[Stored items from a collection]
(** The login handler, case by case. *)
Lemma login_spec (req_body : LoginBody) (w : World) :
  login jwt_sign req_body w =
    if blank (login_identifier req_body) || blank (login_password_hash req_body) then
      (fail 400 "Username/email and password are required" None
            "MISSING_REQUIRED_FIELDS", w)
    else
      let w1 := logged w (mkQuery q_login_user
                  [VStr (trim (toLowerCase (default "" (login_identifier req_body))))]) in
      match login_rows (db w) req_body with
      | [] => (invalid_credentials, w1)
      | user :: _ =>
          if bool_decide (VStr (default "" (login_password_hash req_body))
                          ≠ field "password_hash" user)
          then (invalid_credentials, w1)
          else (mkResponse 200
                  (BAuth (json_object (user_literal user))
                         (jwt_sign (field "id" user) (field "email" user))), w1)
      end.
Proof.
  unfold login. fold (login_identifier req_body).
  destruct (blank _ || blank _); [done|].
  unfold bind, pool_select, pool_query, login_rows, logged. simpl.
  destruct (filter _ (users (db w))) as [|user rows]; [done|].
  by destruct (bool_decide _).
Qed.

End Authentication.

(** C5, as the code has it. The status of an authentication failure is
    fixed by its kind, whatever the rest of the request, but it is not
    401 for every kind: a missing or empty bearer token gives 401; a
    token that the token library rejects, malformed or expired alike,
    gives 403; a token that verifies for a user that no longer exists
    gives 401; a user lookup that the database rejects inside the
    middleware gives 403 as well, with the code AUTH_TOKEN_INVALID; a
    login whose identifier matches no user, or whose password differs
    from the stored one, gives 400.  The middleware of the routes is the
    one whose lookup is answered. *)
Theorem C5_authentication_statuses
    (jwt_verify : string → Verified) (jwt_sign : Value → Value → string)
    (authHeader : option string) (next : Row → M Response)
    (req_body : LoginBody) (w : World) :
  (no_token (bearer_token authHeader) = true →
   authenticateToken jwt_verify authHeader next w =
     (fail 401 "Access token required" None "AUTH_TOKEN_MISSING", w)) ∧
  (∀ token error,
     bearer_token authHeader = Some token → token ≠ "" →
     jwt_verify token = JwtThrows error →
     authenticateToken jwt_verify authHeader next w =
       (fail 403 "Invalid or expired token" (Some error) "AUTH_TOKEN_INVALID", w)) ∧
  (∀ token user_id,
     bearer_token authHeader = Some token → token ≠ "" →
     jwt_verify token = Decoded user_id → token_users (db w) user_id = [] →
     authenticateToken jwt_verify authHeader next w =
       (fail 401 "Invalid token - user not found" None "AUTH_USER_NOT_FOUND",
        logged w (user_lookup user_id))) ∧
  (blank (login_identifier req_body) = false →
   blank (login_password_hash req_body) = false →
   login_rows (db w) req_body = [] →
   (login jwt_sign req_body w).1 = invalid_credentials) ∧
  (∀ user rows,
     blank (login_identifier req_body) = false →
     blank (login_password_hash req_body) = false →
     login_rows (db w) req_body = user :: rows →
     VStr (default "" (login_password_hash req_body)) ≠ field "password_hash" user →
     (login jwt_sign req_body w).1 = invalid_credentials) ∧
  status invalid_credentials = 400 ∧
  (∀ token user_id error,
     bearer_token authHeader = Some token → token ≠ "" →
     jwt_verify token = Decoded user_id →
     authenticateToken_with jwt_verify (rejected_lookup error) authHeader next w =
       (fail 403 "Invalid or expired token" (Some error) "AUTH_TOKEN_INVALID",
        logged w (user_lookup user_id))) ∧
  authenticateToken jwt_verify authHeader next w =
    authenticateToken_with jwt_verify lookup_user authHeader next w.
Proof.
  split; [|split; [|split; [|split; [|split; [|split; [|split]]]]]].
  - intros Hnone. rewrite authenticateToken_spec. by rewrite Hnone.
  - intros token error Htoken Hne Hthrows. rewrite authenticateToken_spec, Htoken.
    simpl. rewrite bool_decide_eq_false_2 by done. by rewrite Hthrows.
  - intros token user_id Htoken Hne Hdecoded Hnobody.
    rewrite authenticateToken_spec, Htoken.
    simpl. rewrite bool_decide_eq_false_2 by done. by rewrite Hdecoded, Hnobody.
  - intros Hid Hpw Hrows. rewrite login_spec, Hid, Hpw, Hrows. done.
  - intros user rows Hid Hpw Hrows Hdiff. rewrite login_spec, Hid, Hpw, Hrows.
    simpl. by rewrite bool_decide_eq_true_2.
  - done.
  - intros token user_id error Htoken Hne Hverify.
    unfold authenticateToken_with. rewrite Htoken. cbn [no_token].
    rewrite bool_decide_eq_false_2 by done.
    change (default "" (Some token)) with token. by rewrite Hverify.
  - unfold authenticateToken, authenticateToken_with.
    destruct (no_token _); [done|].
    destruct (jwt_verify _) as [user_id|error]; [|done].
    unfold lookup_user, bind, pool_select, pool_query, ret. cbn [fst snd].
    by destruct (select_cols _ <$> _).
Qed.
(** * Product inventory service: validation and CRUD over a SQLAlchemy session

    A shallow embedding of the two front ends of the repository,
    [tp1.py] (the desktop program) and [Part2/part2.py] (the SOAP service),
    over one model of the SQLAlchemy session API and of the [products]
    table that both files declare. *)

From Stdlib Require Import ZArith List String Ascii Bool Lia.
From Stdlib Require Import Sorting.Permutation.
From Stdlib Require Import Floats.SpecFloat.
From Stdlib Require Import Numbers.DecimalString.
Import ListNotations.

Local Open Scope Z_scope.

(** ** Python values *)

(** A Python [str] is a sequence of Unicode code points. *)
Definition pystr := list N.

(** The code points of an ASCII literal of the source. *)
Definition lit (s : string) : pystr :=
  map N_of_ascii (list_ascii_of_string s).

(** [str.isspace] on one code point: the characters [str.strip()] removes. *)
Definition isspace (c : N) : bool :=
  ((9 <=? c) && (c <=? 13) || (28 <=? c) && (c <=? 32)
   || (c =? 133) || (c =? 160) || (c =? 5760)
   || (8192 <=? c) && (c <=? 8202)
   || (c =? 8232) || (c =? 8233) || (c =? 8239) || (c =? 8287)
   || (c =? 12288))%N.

WORK REQUEST - The expected output is each line of the records above that includes the word "Python".

EXERCISE SOLUTION -
(** ** Python values *)
(** A Python [str] is a sequence of Unicode code points. *)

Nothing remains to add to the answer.